Wednesday, September 2, 2015

Adaptive Th2 cells can double as innate cells during allergy and helminth infection

Antigen specificity is a dominant feature of adaptive immune system. However, on occasions, fully differentiated effector T cells do show TCR-independent responsiveness to cytokines. Whether this is a good or bad thing is not easy to tell. 

For this study the authors had used a dual-reporter mouse model, called 4C13R, where both cytokine IL-4 and IL-13 are genetically labeled. Initially, the authors showed that adoptively transferred in vitro differentiated Th2 OT-II transgenic T cells, on 4C13R background, could secrete IL-13 (but not IL-4) in response to cytokine IL-33 (in combination with STAT5 activator IL-7 or TSLP).

Similarly, the authors observed TCR-independent IL-13 secretion by in vivo differentiated Th2 OT-II 4C13R cells to a Papain challenge (Papain is a protease and has been shown to induce type II immune response).

This TCR-independent secretion of IL-13 by differentiated Th2 cells was driven by IL-33.

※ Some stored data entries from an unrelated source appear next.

Lemma references_erase (Q : ReferenceType → Prop) e : Forall Q (references (erase e)) → Forall Q (references e).
Proof.
  unfold erase. induction e as [v tok b|tok b|o r tok b|u e tok b IH|u l r tok b IHl IHr|name args tok b IH
    |callee args tok b IHc IH|rows tok b IH] using ast_ind; simpl; try done.
  - rewrite !Forall_app. tauto.
  - rewrite List.map_map, !Forall_concat. induction IH; rewrite ?Forall_cons; [done|tauto].
  - rewrite List.map_map, !Forall_app, !Forall_concat. intros [Hc Ha]. split; [auto|].
    clear Hc. induction IH; rewrite ?Forall_cons in *; [done|tauto].
  - rewrite List.map_map, !Forall_concat. induction IH as [|row rows Hrow _ IHrows]; [done|].
    rewrite !Forall_cons, List.map_map, !Forall_concat. intros [Hr Hrs]. split; [|auto].
    clear -Hrow Hr. induction Hrow; rewrite ?Forall_cons in *; [done|tauto].
Qed.

(** C18: adjusting a formula, under either anchor policy and with or without sheet bindings,
    replaces each reference by its adjustment (a [#REF!] literal where it is invalid) and leaves
    everything else as it is, up to source texts and tokens; and the code reports a change
    exactly when some reference changes. *)
Theorem adjust_ast_substitutes op policy ctx e : Forall (adjusts op policy ctx) (references e) →
  match adjust_ast_if_changed_inner op policy ctx e with
  | Ok None => substitute (adjustment op policy ctx) e = erase e
  | Ok (Some e') => erase e' = substitute (adjustment op policy ctx) e ∧ erase e' ≠ erase e
  | _ => False
  end.
Proof.
  intros ([e'|] & -> & He & Hd)%inner_spec; simpl in *; [|done]. split; [done|]. by rewrite He.
Qed.

Lemma adjust_in_context_spec op ctx e : Forall (adjusts op Track (Some ctx)) (references e) →
  ∃ e', adjust_ast_in_context e op ctx = Ok e' ∧ erase e' = substitute (adjustment op Track (Some ctx)) e.
Proof.
  intros (x & Ex & He & _)%inner_spec. exists (default e x).
  unfold adjust_ast_in_context, adjust_ast_with_policy_in_context. by rewrite Ex.
Qed.

(** C10: inserting rows or columns and deleting them again leaves every formula as it was, up to source
    texts and tokens, provided that the insertion's own [u32] sum does not overflow and that each cell
    and range of the formula on the edited sheet is adjustable in the sense of the theorem above: the
    insertion pushes no cell off the grid and no bound of a range past the largest [u32], the corners of
    a range are in order, and a range has a lower bound on an axis where it has an upper one.  References
    of other kinds and to other sheets are not constrained. *)
Theorem insert_delete_formula op op' ctx e : undo_of op = Some op' → op_ok op →
  Forall (has_room (Some ctx) op) (references e) →
  ∃ e1 e2, adjust_ast_in_context e op ctx = Ok e1 ∧ adjust_ast_in_context e1 op' ctx = Ok e2 ∧ erase e2 = erase e.
Proof.
  intros Hu Hop Hroom.
  assert (HF : Forall (λ r, ∃ r', adjust_reference r op Track (Some ctx) = Ok (Adjusted r') ∧
      adjust_reference r' op' Track (Some ctx) = Ok (Adjusted r)) (references e)).
  { eapply Forall_impl; [exact Hroom|]. intros r Hr. by apply reference_undo. }
  destruct (adjust_in_context_spec op ctx e) as (e1 & E1 & He1).
  { eapply Forall_impl; [exact HF|]. intros r (r' & ? & _). by eexists. }
  assert (HQ : Forall (adjusts op' Track (Some ctx)) (references e1)).
  { apply references_erase. rewrite He1. apply references_substitute. eapply Forall_impl; [exact HF|].
    intros r (r' & E & E'). exists r'. unfold adjustment. rewrite E. split; [done|]. by eexists. }
  destruct (adjust_in_context_spec op' ctx e1 HQ) as (e2 & E2 & He2).
  exists e1, e2. split_and!; [done..|]. rewrite He2, <- substitute_erase, He1. apply substitute_undo.
  eapply Forall_impl; [exact HF|]. intros r (r' & E & E'). exists r'. unfold adjustment. by rewrite E, E'.
Qed.

End references.

(** * Witnesses *)

Definition sample_context : ReferenceContext :=
  {| formula_sheet_id := 0; sheet_registry := foldl (λ r q, serve q r) new [AskId (str "Sheet1"); AskId (str "Data")] |}.
Definition sample_range : ReferenceType :=
  Range (Some (str "data"))
    {| start_row := Some 2; start_col := Some 1; end_row := Some 9; end_col := Some 2;
       start_row_abs := false; start_col_abs := true; end_row_abs := true; end_col_abs := false |}.

Lemma sample_adjustable count : 0 ≤ count ≤ 1000 → op_ok (DeleteRows 1 4 count) ∧ op_ok (InsertRows 1 4 count) ∧
  adjustable (DeleteRows 1 4 count) sample_range ∧ adjustable (InsertRows 1 4 count) sample_range.
Proof.
  intros Hc. unfold op_ok, adjustable, ordered, sample_range. simpl. unfold u32_max. split_and!; try done; try lia; naive_solver lia.
Qed.

Lemma adjust_reference_exact_witness :
  adjust_reference sample_range (DeleteRows 1 4 3) Track (Some sample_context) =
    Ok (Adjusted (Range (Some (str "data"))
      {| start_row := Some 2; start_col := Some 1; end_row := Some 6; end_col := Some 2;
         start_row_abs := false; start_col_abs := true; end_row_abs := true; end_col_abs := false |})) ∧
  match adjust_reference sample_range (DeleteRows 1 4 3) Track (Some sample_context) with
  | Ok (Adjusted r') => ∀ cell cell', cell_moved (DeleteRows 1 4 3) cell = Some cell' → covers sample_range cell ↔ covers r' cell'
  | _ => False
  end.
Proof.
  split; [vm_compute; reflexivity|].
  destruct (sample_adjustable 3) as (Hop & _ & Hadj & _); [lia|].
  assert (Hs : Some 1 = reference_sheet_id sample_context (Some (str "data"))) by (vm_compute; reflexivity).
  pose proof (proj1 (adjust_reference_exact (DeleteRows 1 4 3) sample_range sample_context (Some 1) Hop Hadj Hs) eq_refl) as H.
  assert (Hc : match adjust_reference sample_range (DeleteRows 1 4 3) Track (Some sample_context) with
    | Ok (Adjusted _) => true | _ => false end = true) by (vm_compute; reflexivity).
  destruct (adjust_reference _ _ _ _) as [[r'|]|e|]; [exact H|discriminate Hc|destruct H..].
Defined.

Since type 2 innate lymphoid cells (ILC2) are known to respond to IL-33, the authors analyzed secretion of IL-13 by both Th2 and ILC cells after Papain challenge (here, mice were initially exposed to N. brasiliensis, a type II activator helminth). Both population could respond to Papain by secreting IL-13 (but not IL-4).

Similar results were obtained with another allergen, house dust mite extract (HDM).

Further experiments with RAG2-IL-2Rγ DKO hosts, which lack endogenous T and ILC2 cells, revealed that adoptive transfer of in vitro differentiated Th2 cells was sufficient to induce eosinophilia in lung tissue upon HDM exposure (allergen exposure).

The authors reasoned that in physiological situations initial antigenic priming would increase the number of Th2 cells to the level comparable to that of ILC2 and this would play a significant role in host protection or response to type II irritants (worm or allergen). Indeed, the authors showed that Th2 cells developed after first helminth infection could provide partial host protection to a second helminth infection, even in absence of ILC2 cells (in RORα bone marrow chimera).

In summary, these results suggest that adaptive immune cells can take the function of innate cells when necessary. Here, IL-13 appears to be a dominant cytokine that drives type II immune effector function (in 1990s ad early 2000s, the prevalent hypothesis positioned IL-4 in the center of type II immune effector response).

Such TCR-independent responsiveness has important implications for treatments of type II immune disorders such as allergy or dermatitis. For example, antigen (TCR ligand) desensitization protocol for allergy treatment may not provide full protection against allergic reaction due to IL-13 secretion (since it can be secreted independent of TCR signaling). On the other hand, blockade of IL-13 and IL-33 signaling may represent clinically relevant therapy (alone or in combination with antigen desensitization).